→ Your assignment
Read through the listing below, and copy every line where the string "Some" appears.

→ Records for this exercise
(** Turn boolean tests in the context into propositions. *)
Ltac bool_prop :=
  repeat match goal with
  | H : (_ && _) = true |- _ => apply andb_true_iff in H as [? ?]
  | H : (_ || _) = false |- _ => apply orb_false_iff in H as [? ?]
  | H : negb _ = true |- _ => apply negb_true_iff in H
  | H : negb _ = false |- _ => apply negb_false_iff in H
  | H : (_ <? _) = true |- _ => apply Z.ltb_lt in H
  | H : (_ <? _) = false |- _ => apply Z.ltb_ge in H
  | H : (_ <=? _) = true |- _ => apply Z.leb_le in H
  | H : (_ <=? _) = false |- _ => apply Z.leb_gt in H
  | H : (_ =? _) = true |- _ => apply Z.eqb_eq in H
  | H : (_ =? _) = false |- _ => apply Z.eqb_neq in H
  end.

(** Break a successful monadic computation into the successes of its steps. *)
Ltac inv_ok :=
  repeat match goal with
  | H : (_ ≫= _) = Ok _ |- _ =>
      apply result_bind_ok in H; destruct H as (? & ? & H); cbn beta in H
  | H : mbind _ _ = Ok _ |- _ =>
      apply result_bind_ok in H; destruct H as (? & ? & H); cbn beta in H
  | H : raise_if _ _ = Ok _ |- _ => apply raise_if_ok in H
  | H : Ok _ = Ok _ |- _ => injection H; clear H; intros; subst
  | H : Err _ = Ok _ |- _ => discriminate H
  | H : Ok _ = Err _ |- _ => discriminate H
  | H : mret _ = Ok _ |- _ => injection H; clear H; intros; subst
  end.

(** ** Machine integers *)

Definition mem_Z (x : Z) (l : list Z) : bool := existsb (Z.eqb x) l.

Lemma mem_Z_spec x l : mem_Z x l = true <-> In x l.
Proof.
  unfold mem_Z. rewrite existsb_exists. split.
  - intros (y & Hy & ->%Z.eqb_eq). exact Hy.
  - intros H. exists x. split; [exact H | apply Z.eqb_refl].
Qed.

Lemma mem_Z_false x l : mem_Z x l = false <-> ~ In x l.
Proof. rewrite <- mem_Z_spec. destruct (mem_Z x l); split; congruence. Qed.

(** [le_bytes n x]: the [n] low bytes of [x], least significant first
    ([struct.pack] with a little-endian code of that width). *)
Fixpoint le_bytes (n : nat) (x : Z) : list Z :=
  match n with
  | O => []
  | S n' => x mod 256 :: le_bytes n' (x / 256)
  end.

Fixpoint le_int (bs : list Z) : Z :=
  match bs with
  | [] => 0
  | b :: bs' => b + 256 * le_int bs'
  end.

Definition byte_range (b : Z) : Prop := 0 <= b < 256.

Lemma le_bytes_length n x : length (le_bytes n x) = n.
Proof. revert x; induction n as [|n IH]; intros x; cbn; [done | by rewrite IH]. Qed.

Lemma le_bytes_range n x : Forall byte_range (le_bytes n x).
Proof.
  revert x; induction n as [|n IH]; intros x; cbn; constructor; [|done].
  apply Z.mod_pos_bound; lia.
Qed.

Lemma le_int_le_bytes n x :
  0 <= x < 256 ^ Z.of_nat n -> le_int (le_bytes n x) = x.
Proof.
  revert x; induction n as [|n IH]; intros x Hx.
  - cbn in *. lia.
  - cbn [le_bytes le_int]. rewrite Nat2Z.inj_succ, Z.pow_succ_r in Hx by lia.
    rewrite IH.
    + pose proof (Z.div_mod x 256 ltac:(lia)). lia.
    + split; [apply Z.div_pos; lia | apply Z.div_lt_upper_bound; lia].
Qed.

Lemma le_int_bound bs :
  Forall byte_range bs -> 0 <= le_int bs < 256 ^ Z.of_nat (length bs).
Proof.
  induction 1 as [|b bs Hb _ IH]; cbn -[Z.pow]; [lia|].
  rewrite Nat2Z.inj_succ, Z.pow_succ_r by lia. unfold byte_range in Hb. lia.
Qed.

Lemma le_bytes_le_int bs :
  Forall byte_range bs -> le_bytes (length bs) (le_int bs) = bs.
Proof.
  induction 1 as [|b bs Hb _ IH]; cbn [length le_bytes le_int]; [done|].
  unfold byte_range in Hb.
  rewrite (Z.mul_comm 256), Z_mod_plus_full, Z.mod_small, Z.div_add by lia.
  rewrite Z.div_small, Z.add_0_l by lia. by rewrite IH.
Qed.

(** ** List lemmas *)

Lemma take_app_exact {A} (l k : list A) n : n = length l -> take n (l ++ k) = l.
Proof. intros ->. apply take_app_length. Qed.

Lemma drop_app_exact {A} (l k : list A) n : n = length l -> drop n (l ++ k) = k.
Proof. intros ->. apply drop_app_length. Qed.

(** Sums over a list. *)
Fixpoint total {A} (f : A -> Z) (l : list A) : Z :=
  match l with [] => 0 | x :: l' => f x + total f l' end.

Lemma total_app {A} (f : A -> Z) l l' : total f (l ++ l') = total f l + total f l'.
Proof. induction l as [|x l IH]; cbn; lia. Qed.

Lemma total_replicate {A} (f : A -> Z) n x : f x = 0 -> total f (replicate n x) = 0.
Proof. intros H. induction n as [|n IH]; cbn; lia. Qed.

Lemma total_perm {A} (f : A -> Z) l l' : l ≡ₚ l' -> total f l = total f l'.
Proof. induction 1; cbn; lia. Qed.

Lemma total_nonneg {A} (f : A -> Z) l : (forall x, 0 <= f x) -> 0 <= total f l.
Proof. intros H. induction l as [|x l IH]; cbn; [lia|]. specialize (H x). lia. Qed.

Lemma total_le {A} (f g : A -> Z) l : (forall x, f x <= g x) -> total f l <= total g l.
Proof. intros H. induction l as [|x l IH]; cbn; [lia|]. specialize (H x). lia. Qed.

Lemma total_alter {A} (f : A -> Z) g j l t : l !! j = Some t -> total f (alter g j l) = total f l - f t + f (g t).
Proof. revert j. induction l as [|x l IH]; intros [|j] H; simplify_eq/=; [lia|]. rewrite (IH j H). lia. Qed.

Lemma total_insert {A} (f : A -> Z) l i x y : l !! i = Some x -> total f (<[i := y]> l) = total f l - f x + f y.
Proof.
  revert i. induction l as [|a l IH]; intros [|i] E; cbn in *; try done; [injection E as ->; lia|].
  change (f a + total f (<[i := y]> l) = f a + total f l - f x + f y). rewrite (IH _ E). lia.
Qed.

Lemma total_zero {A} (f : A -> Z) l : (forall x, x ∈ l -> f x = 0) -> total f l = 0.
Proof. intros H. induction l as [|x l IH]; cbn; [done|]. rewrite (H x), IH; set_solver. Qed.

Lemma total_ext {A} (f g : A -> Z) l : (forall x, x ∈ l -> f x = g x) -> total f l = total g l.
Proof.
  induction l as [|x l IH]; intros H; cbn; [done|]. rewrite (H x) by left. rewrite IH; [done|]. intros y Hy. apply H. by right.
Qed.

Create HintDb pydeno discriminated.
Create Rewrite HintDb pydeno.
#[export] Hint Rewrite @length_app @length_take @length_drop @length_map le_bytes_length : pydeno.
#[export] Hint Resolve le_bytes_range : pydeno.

→ Solution to this problem
Lemma total_alter {A} (f : A -> Z) g j l t : l !! j = Some t -> total f (alter g j l) = total f l - f t + f (g t).
Lemma total_insert {A} (f : A -> Z) l i x y : l !! i = Some x -> total f (<[i := y]> l) = total f l - f x + f y.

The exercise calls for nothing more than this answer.